TO DO: Would you filter the listing below so that only lines with the word "Unicode" remain?
—————
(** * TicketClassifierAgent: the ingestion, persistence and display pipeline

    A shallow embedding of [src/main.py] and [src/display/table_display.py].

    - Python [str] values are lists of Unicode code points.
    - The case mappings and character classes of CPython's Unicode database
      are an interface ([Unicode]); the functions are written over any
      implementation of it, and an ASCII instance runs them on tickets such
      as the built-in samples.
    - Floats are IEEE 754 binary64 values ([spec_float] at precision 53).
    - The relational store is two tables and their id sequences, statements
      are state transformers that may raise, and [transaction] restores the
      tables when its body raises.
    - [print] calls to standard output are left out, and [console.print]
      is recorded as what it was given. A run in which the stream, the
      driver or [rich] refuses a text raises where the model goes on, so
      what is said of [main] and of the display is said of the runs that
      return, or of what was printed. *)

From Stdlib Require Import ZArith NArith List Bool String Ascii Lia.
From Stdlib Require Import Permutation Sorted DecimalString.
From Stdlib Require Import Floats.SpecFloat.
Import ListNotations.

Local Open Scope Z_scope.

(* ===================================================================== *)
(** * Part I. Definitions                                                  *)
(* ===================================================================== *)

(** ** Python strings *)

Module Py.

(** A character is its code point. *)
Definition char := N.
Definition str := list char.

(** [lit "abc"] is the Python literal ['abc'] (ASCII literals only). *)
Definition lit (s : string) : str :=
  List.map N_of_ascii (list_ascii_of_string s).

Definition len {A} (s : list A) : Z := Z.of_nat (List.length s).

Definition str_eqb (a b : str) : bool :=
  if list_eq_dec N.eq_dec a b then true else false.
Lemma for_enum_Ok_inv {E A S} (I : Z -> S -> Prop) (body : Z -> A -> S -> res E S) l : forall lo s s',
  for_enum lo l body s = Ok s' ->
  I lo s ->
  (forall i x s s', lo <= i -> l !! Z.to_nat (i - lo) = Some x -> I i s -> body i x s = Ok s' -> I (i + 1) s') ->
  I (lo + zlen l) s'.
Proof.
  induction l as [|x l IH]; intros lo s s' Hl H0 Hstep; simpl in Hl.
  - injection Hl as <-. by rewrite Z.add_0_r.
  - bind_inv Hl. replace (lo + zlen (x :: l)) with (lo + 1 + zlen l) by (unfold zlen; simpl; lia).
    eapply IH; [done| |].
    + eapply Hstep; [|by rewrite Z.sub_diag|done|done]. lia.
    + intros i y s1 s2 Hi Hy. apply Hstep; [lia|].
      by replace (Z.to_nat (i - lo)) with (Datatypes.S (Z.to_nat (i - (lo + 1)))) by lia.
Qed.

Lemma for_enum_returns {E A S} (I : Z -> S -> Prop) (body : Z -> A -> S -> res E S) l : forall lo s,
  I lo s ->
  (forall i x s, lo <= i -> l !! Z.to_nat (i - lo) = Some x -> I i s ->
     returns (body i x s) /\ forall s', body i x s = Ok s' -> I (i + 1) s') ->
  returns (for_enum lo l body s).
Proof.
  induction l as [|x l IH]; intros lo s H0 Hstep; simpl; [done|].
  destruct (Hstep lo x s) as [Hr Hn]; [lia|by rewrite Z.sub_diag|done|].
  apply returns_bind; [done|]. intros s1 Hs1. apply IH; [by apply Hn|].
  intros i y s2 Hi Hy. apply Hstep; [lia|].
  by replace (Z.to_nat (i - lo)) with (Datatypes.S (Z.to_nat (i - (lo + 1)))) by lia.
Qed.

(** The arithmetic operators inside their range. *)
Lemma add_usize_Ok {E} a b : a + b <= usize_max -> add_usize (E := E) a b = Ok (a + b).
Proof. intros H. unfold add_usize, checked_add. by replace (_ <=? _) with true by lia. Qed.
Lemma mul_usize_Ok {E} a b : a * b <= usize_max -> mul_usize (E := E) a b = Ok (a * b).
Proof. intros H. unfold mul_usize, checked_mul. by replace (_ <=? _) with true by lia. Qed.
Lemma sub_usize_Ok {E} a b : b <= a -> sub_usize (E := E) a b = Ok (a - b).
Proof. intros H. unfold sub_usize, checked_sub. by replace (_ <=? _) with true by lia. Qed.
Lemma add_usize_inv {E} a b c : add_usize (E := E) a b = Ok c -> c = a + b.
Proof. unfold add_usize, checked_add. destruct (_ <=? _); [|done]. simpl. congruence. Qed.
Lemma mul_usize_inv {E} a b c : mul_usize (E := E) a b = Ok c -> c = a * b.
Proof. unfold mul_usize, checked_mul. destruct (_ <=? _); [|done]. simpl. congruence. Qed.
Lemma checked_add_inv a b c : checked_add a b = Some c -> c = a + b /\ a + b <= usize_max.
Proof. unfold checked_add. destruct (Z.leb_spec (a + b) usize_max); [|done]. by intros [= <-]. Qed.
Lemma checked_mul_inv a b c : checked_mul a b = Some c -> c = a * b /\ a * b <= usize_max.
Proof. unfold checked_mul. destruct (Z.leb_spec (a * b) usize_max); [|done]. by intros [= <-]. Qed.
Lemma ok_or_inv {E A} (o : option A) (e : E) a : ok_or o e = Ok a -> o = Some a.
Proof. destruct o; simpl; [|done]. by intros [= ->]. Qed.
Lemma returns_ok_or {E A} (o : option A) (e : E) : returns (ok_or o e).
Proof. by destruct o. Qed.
—————
RESPONSE:
    - Python [str] values are lists of Unicode code points.
    - The case mappings and character classes of CPython's Unicode database
      are an interface ([Unicode]); the functions are written over any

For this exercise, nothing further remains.